Researchers at the University of Washington have published a paper on 3D-printed wireless sensors capable of operating not only without batteries but without electronics of any kind, yet still capable of providing useful data to nearby Wi-Fi-based receivers.

Described as 'printed Wi-Fi', the work by students Vikram Iyer and Justin Chan uses off-the-shelf 3D printers and common plastic to create novel sensors including a wind-speed sensor, flow meter, and scale, as well as functional buttons, knobs, and sliders. When activated, these sensors - as you might expect - report back to a receiving radio, but where things get clever is that the sensors themselves are made of nothing but doped plastic without a single electronic component in sight.

The sensors work through a radio effect known as 'backscatter', in which a signal can be monitored for how it is affected by otherwise passive devices as a means of passing data. It's similar in effect to how radio-frequency identification (RFID) and near-field communications (NFC) tags operate, as well as the so-called passive Wi-Fi technology demonstrated by the same University back in February last year. Where RFID and NFC tags contain active electronics which run on power harvested from the transmitter, however, Iyer and Chan's sensors lack any such complexities.

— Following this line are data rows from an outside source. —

(* ===== verification/ShardCtrler.v ===== *)
(** * ShardCtrler: the shard controller
      (src/6.5840-golabs-2024/src/shardctrler/common.go, client.go, server.go)

    The server is a skeleton around a Raft peer: its handlers have empty bodies.  The clerk
    sends its request to the servers in turn, again and again, until one of them answers that
    it is the leader.  What the network and the servers answer is an argument: [call r i args]
    is the reply of server [i] in round [r], [None] when [Call] returns false. *)

From S2P Require Import Prelude Persister Raft KvRaft.
Local Open Scope Z_scope.

(** ** common.go *)

Definition NShards : Z := 10.

(** [Shards] has [NShards] elements; [Groups] may be the nil map. *)
Record Config := mkConfig {
  Num : Z;
  Shards : list Z;
  Groups : option (gmap Z (list string))
}.
Definition zeroConfig : Config := mkConfig 0 (replicate (Z.to_nat NShards) 0) None.
(** Reading a nil map is reading an empty one. *)
Definition groupOf (c : Config) (gid : Z) : option (list string) := default ∅ (Groups c) !! gid.

Definition OK : string := "OK".
Record JoinArgs := mkJoinArgs { ja_Servers : gmap Z (list string) }.
Record JoinReply := mkJoinReply { jr_WrongLeader : bool; jr_Err : string }.
Record LeaveArgs := mkLeaveArgs { la_GIDs : list Z }.
Record LeaveReply := mkLeaveReply { lr_WrongLeader : bool; lr_Err : string }.
Record MoveArgs := mkMoveArgs { ma_Shard : Z; ma_GID : Z }.
Record MoveReply := mkMoveReply { mr_WrongLeader : bool; mr_Err : string }.
Record QueryArgs := mkQueryArgs { qa_Num : Z }.
Record QueryReply := mkQueryReply { qr_WrongLeader : bool; qr_Err : string; qr_Config : Config }.

(** ** server.go *)

Section Server.
Context {C byte : Type} `{!Gob byte Z} `{!Gob byte (list (LogEntries C))} (zero_cmd : C).

Record ShardCtrler := mkShardCtrler { sc_me : nat; sc_rf : Raft.Raft C byte; sc_configs : list Config }.

Definition Join (args : JoinArgs) (reply : JoinReply) (sc : ShardCtrler) : ShardCtrler * JoinReply := (sc, reply).
Definition Leave (args : LeaveArgs) (reply : LeaveReply) (sc : ShardCtrler) : ShardCtrler * LeaveReply := (sc, reply).
Definition Move (args : MoveArgs) (reply : MoveReply) (sc : ShardCtrler) : ShardCtrler * MoveReply := (sc, reply).
Definition Query (args : QueryArgs) (reply : QueryReply) (sc : ShardCtrler) : ShardCtrler * QueryReply := (sc, reply).

Definition Kill (sc : ShardCtrler) : ShardCtrler := mkShardCtrler (sc_me sc) (Raft.Kill (sc_rf sc)) (sc_configs sc).
Definition Raft_ (sc : ShardCtrler) : Raft.Raft C byte := sc_rf sc.

Definition StartServer (servers me : nat) (ps : Persister byte) (t : Z * Z) : ShardCtrler :=
  mkShardCtrler me (Make zero_cmd servers me ps t.1 t.2) [mkConfig 0 (replicate (Z.to_nat NShards) 0) (Some ∅)].

#[export] Program Instance ShardCtrler_replica : Replica ShardCtrler byte := {|
  r_start servers me ps _ t := StartServer servers me ps t;
  r_Kill := Kill;
  r_GetState sc := Raft.GetState (sc_rf sc);
  r_persister sc := persister (sc_rf sc)
|}.
Next Obligation. intros servers me ps ? t. cbn. exact (r_start_keeps (Replica := KVServer_replica zero_cmd) servers me ps 0 t). Qed.
Next Obligation. done. Qed.
End Server.
Arguments ShardCtrler : clear implicits.

(** ** client.go *)

(** The client ends, by name. *)
Record Clerk := mkClerk { ck_servers : list string }.
Definition MakeClerk (servers : list string) : Clerk := mkClerk servers.

Section Retry.
Context {R : Type} (wrongLeader : R -> bool).

(** Is the reply one the clerk stops at? *)
Definition accepted (reply : option R) : bool := match reply with Some r => negb (wrongLeader r) | None => false end.

(** The inner loop, from server [i] on. *)
Fixpoint tryEach (call : nat -> option R) (i : nat) (servers : list string) : option R :=
  match servers with
  | [] => None
  | _ :: servers =>
      let reply := call i in
      if accepted reply then reply else tryEach call (S i) servers
  end.

(** The outer loop, for [fuel] rounds from round [r] on; [None]: it goes on. *)
Fixpoint retry (call : nat -> nat -> option R) (servers : list string) (fuel r : nat) : option R :=
  match fuel with
  | O => None
  | S fuel =>
      match tryEach (call r) 0 servers with
      | Some reply => Some reply
      | None => retry call servers fuel (S r)
      end
  end.

Lemma tryEach_None call i servers :
  tryEach call i servers = None <-> forall j, (j < length servers)%nat -> accepted (call (i + j)%nat) = false.
Proof.
  revert i. induction servers as [|s servers IH]; intros i; cbn; [split; [intros _ j Hj; lia|done]|].
  destruct (accepted (call i)) eqn:E.
  - split; [intros Hn; by rewrite Hn in E|]. intros Hall. specialize (Hall 0%nat ltac:(lia)). rewrite Nat.add_0_r in Hall. congruence.
  - rewrite IH. split.
    + intros Hall [|j] Hj; [by rewrite Nat.add_0_r|]. replace (i + S j)%nat with (S i + j)%nat by lia. apply Hall. lia.
    + intros Hall j Hj. replace (S i + j)%nat with (i + S j)%nat by lia. apply Hall. lia.
Qed.

Lemma tryEach_Some call i servers x :
  tryEach call i servers = Some x <->
  exists j, (j < length servers)%nat /\ call (i + j)%nat = Some x /\ wrongLeader x = false /\
    forall j', (j' < j)%nat -> accepted (call (i + j')%nat) = false.
Proof.
  revert i. induction servers as [|s servers IH]; intros i; cbn; [split; [done|intros (j & Hj & _); lia]|].
  destruct (accepted (call i)) eqn:E.
  - split.
    + intros Hx. exists 0%nat. rewrite Nat.add_0_r. split_and!; [lia|done| |intros; lia]. rewrite Hx in E. cbn in E.
      by apply negb_true_iff in E.
    + intros ([|j] & Hj & Hc & Hw & Hall); [by rewrite Nat.add_0_r in Hc|]. specialize (Hall 0%nat ltac:(lia)).
      rewrite Nat.add_0_r in Hall. congruence.
  - rewrite IH. split.
    + intros (j & Hj & Hc & Hw & Hall). exists (S j). replace (i + S j)%nat with (S i + j)%nat by lia. split_and!; [lia|done..|].
      intros [|j'] Hj'; [by rewrite Nat.add_0_r|]. replace (i + S j')%nat with (S i + j')%nat by lia. apply Hall. lia.
    + intros ([|j] & Hj & Hc & Hw & Hall); [rewrite Nat.add_0_r in Hc; rewrite Hc in E; cbn in E; by rewrite Hw in E|].
      exists j. replace (S i + j)%nat with (i + S j)%nat by lia. split_and!; [lia|done..|].
      intros j' Hj'. replace (S i + j')%nat with (i + S j')%nat by lia. apply Hall. lia.
Qed.

(** Round [r], server [i] comes before round [r'], server [i']. *)
Definition earlier (r i r' i' : nat) : Prop := (r < r')%nat \/ r = r' /\ (i < i')%nat.

Lemma retry_first call servers fuel r0 x :
  retry call servers fuel r0 = Some x <->
  exists r i, (r0 <= r < r0 + fuel)%nat /\ (i < length servers)%nat /\ call r i = Some x /\ wrongLeader x = false /\
    forall r' i', (r0 <= r')%nat -> (i' < length servers)%nat -> earlier r' i' r i -> accepted (call r' i') = false.
Proof.
  revert r0. induction fuel as [|fuel IH]; intros r0; cbn; [split; [done|intros (r & i & ? & _); lia]|].
  destruct (tryEach (call r0) 0 servers) as [y|] eqn:E.
  - pose proof E as (j & Hj & Hc & Hw & Hall)%tryEach_Some. cbn in Hc, Hall. split.
    + intros [= <-]. exists r0, j. split_and!; [lia..|done|done|]. intros r' i' Hr Hi [?|[-> Hlt]]; [lia|by apply Hall].
    + intros (r & i & Hr & Hi & Hc' & Hw' & Hall'). f_equal.
      assert (accepted (call r0 j) = true) as Ha by (rewrite Hc; cbn; by rewrite Hw).
      assert (~ earlier r0 j r i) as Hne by (intros He; rewrite (Hall' r0 j) in Ha; [done|lia|done|done]).
      unfold earlier in Hne. assert (r = r0) as -> by lia. destruct (decide (i < j)%nat) as [Hij|Hij].
      * specialize (Hall i Hij). rewrite Hc' in Hall. cbn in Hall. by rewrite Hw' in Hall.
      * assert (i = j) as -> by lia. congruence.
  - pose proof (proj1 (tryEach_None _ _ _) E) as Hnone. cbn in Hnone. rewrite IH. split.
    + intros (r & i & Hr & Hi & Hc & Hw & Hall). exists r, i. split_and!; [lia..|done|done|]. intros r' i' Hr' Hi' He.
      destruct (decide (r' = r0)) as [->|]; [by apply Hnone|]. apply Hall; [lia|done..].
    + intros (r & i & Hr & Hi & Hc & Hw & Hall). assert (r <> r0) as Hne.
      { intros ->. specialize (Hnone i Hi). rewrite Hc in Hnone. cbn in Hnone. by rewrite Hw in Hnone. }
      exists r, i. split_and!; [lia..|done|done|]. intros r' i' Hr' Hi' He. apply Hall; [lia|done..].
Qed.

Lemma retry_None call servers fuel r0 :
  retry call servers fuel r0 = None <->
  forall r i, (r0 <= r < r0 + fuel)%nat -> (i < length servers)%nat -> accepted (call r i) = false.
Proof.
  revert r0. induction fuel as [|fuel IH]; intros r0; cbn; [split; [intros _ r i ?; lia|done]|].
  destruct (tryEach (call r0) 0 servers) as [y|] eqn:E.
  - apply tryEach_Some in E as (j & Hj & Hc & Hw & _). cbn in Hc. split; [done|]. intros Hall. specialize (Hall r0 j ltac:(lia) Hj).
    rewrite Hc in Hall. cbn in Hall. by rewrite Hw in Hall.
  - pose proof (proj1 (tryEach_None _ _ _) E) as Hnone. cbn in Hnone. rewrite IH. split.
    + intros Hall r i Hr Hi. destruct (decide (r = r0)) as [->|]; [by apply Hnone|]. apply Hall; [lia|done].
    + intros Hall r i Hr Hi. apply Hall; [lia|done].
Qed.
End Retry.

(** The methods of the clerk, for at most [fuel] rounds. *)
Section Methods.
Context (ck : Clerk) (fuel : nat).

Definition Clerk_Query (call : nat -> nat -> QueryArgs -> option QueryReply) (num : Z) : option Config :=
  qr_Config <$> retry qr_WrongLeader (fun r i => call r i (mkQueryArgs num)) (ck_servers ck) fuel 0.
Definition Clerk_Join (call : nat -> nat -> JoinArgs -> option JoinReply) (servers : gmap Z (list string)) : option unit :=
  (fun _ => tt) <$> retry jr_WrongLeader (fun r i => call r i (mkJoinArgs servers)) (ck_servers ck) fuel 0.
Definition Clerk_Leave (call : nat -> nat -> LeaveArgs -> option LeaveReply) (gids : list Z) : option unit :=
  (fun _ => tt) <$> retry lr_WrongLeader (fun r i => call r i (mkLeaveArgs gids)) (ck_servers ck) fuel 0.
Definition Clerk_Move (call : nat -> nat -> MoveArgs -> option MoveReply) (shard gid : Z) : option unit :=
  (fun _ => tt) <$> retry mr_WrongLeader (fun r i => call r i (mkMoveArgs shard gid)) (ck_servers ck) fuel 0.
End Methods.

(** [Query] returns the configuration of the first server, in the order of rounds and servers,
    that answers and does not say that it is not the leader; it returns as soon as there is
    such an answer and goes on for ever when there is none. *)
Theorem query_first_leader ck call num :
  (forall fuel cfg, Clerk_Query ck fuel call num = Some cfg <->
     exists r i reply, (r < fuel)%nat /\ (i < length (ck_servers ck))%nat /\
       call r i (mkQueryArgs num) = Some reply /\ qr_WrongLeader reply = false /\ qr_Config reply = cfg /\
       forall r' i', (i' < length (ck_servers ck))%nat -> earlier r' i' r i ->
         accepted qr_WrongLeader (call r' i' (mkQueryArgs num)) = false) /\
  ((forall fuel, Clerk_Query ck fuel call num = None) <->
   forall r i, (i < length (ck_servers ck))%nat -> accepted qr_WrongLeader (call r i (mkQueryArgs num)) = false).
Proof.
  unfold Clerk_Query. split.
  - intros fuel cfg. rewrite fmap_Some. setoid_rewrite retry_first. split.
    + intros (reply & (r & i & Hr & Hi & Hc & Hw & Hall) & ->). exists r, i, reply. split_and!; try done; [lia|].
      intros r' i' Hi' He. apply Hall; [lia|done..].
    + intros (r & i & reply & Hr & Hi & Hc & Hw & <- & Hall). exists reply. split; [|done]. exists r, i. split_and!; try done; [lia..|].
      intros r' i' _ Hi' He. by apply Hall.
  - setoid_rewrite fmap_None. setoid_rewrite retry_None. split.
    + intros Hall r i Hi. apply (Hall (S r)); [lia|done].
    + intros Hall fuel r i _ Hi. by apply Hall.
Qed.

'Our key contribution is to apply Wi-Fi backscatter to 3D geometry and create easy to print wireless devices using commodity 3D printers,' the pair explain. 'To achieve this, we create non-electronic and printable analogues for each of these electronic components using plastic filaments and integrate them into a single computational design.'

While the sensors are printed using off-the-shelf 3D printers, the secret sauce lies in the material used: plastic filament doped with conductive material such as graphene or copper. By analysing their radiofrequency responses and integrating that knowledge into the design, the pair have been able to develop passive plastic devices which can nevertheless affect a Wi-Fi signal strongly enough to be detected - reporting anything from the gross press of a button to the subtle movement of a weighing scale.

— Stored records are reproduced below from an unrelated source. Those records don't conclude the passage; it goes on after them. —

(* ===== verification/ShardKv.v ===== *)
(** * ShardKv: the sharded key/value service
      (src/6.5840-golabs-2024/src/shardkv/common.go, client.go, server.go)

    The server is a skeleton.  The clerk looks up the group of a key in its configuration, asks
    the servers of the group in turn, and fetches a new configuration from the controller when
    none of them served the key.  Replies and configurations are arguments: [call r si srv] is
    what server [srv], number [si] of its group, answers in round [r], and [query r] is what
    [sm.Query(-1)] returns at the end of round [r], [None] when it does not return.  The loops
    record what the clerk did as a list of events. *)

From S2P Require Import Prelude Persister Raft KvRaft ShardCtrler.
Local Open Scope Z_scope.

(** ** common.go *)

Definition OK : string := "OK".
Definition ErrNoKey : string := "ErrNoKey".
Definition ErrWrongGroup : string := "ErrWrongGroup".
Definition ErrWrongLeader : string := "ErrWrongLeader".
Record PutAppendArgs := mkPutAppendArgs { pa_Key : string; pa_Value : string; pa_Op : string }.
Record PutAppendReply := mkPutAppendReply { par_Err : string }.
Record GetArgs := mkGetArgs { ga_Key : string }.
Record GetReply := mkGetReply { gr_Err : string; gr_Value : string }.

(** ** server.go *)

Section Server.
Context {C byte : Type} `{!Gob byte Z} `{!Gob byte (list (LogEntries C))} (zero_cmd : C).

(** [ctrlers]: the ends to the controllers, by name; [make_end] is the tester's. *)
Record ShardKV := mkShardKV { kv_me : nat; kv_rf : Raft.Raft C byte; kv_gid : Z; kv_ctrlers : list string; kv_maxraftstate : Z }.

Definition Get (args : GetArgs) (reply : GetReply) (kv : ShardKV) : ShardKV * GetReply := (kv, reply).
Definition PutAppend (args : PutAppendArgs) (reply : PutAppendReply) (kv : ShardKV) : ShardKV * PutAppendReply := (kv, reply).
Definition Kill (kv : ShardKV) : ShardKV :=
  mkShardKV (kv_me kv) (Raft.Kill (kv_rf kv)) (kv_gid kv) (kv_ctrlers kv) (kv_maxraftstate kv).
Definition StartServer (servers me : nat) (ps : Persister byte) (maxraftstate gid : Z) (ctrlers : list string) (t : Z * Z) : ShardKV :=
  mkShardKV me (Make zero_cmd servers me ps t.1 t.2) gid ctrlers maxraftstate.
End Server.
Arguments ShardKV : clear implicits.

(** ** client.go *)

Definition key2shard (key : string) : Z :=
  let shard := match key with EmptyString => 0 | String b _ => Z.of_N (Ascii.N_of_ascii b) end in
  Z.rem shard NShards.

Record Clerk := mkClerk { ck_sm : ShardCtrler.Clerk; ck_config : Config }.
Definition MakeClerk (ctrlers : list string) : Clerk := mkClerk (ShardCtrler.MakeClerk ctrlers) zeroConfig.

(** What the clerk does, in order. *)
Inductive Event {R : Type} :=
| Called (srv : string) (reply : option R)
| Queried (cfg : Config).
Arguments Event : clear implicits.

Section Loop.
Context {R : Type} (errOf : R -> string) (served : string -> bool).

(** Is this the reply the clerk returns with, or one that makes it give up the group? *)
Definition isServed (reply : option R) : bool := match reply with Some x => served (errOf x) | None => false end.
Definition isWrongGroup (reply : option R) : bool := match reply with Some x => bool_decide (errOf x = ErrWrongGroup) | None => false end.

(** The loop over the servers of the group: the events and the reply it returns with. *)
Fixpoint tryServers (call : nat -> string -> option R) (si : nat) (servers : list string) : list (Event R) * option R :=
  match servers with
  | [] => ([], None)
  | srv :: servers =>
      let reply := call si srv in
      if isServed reply then ([Called srv reply], reply)
      else if isWrongGroup reply then ([Called srv reply], None)
      else let '(evs, res) := tryServers call (S si) servers in (Called srv reply :: evs, res)
  end.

The same technology has also been used to create what the pair called 'Printed MagLink' devices, with static information embedded within - from the name of its creator to its version number - in a move which may rival RFID tagging for inventory monitoring and control tasks. The magnentically-encoded information is strong enough, the pair claim, to be read using the magnetometer in any commercial smartphone - more typically used as a magnetic compass for navigation and orientation tasks.

Full details of the technology, its applications, and the successful experiments carried out can be found in the paper 3D Printing Wireless Connected Objects (PDF warning.)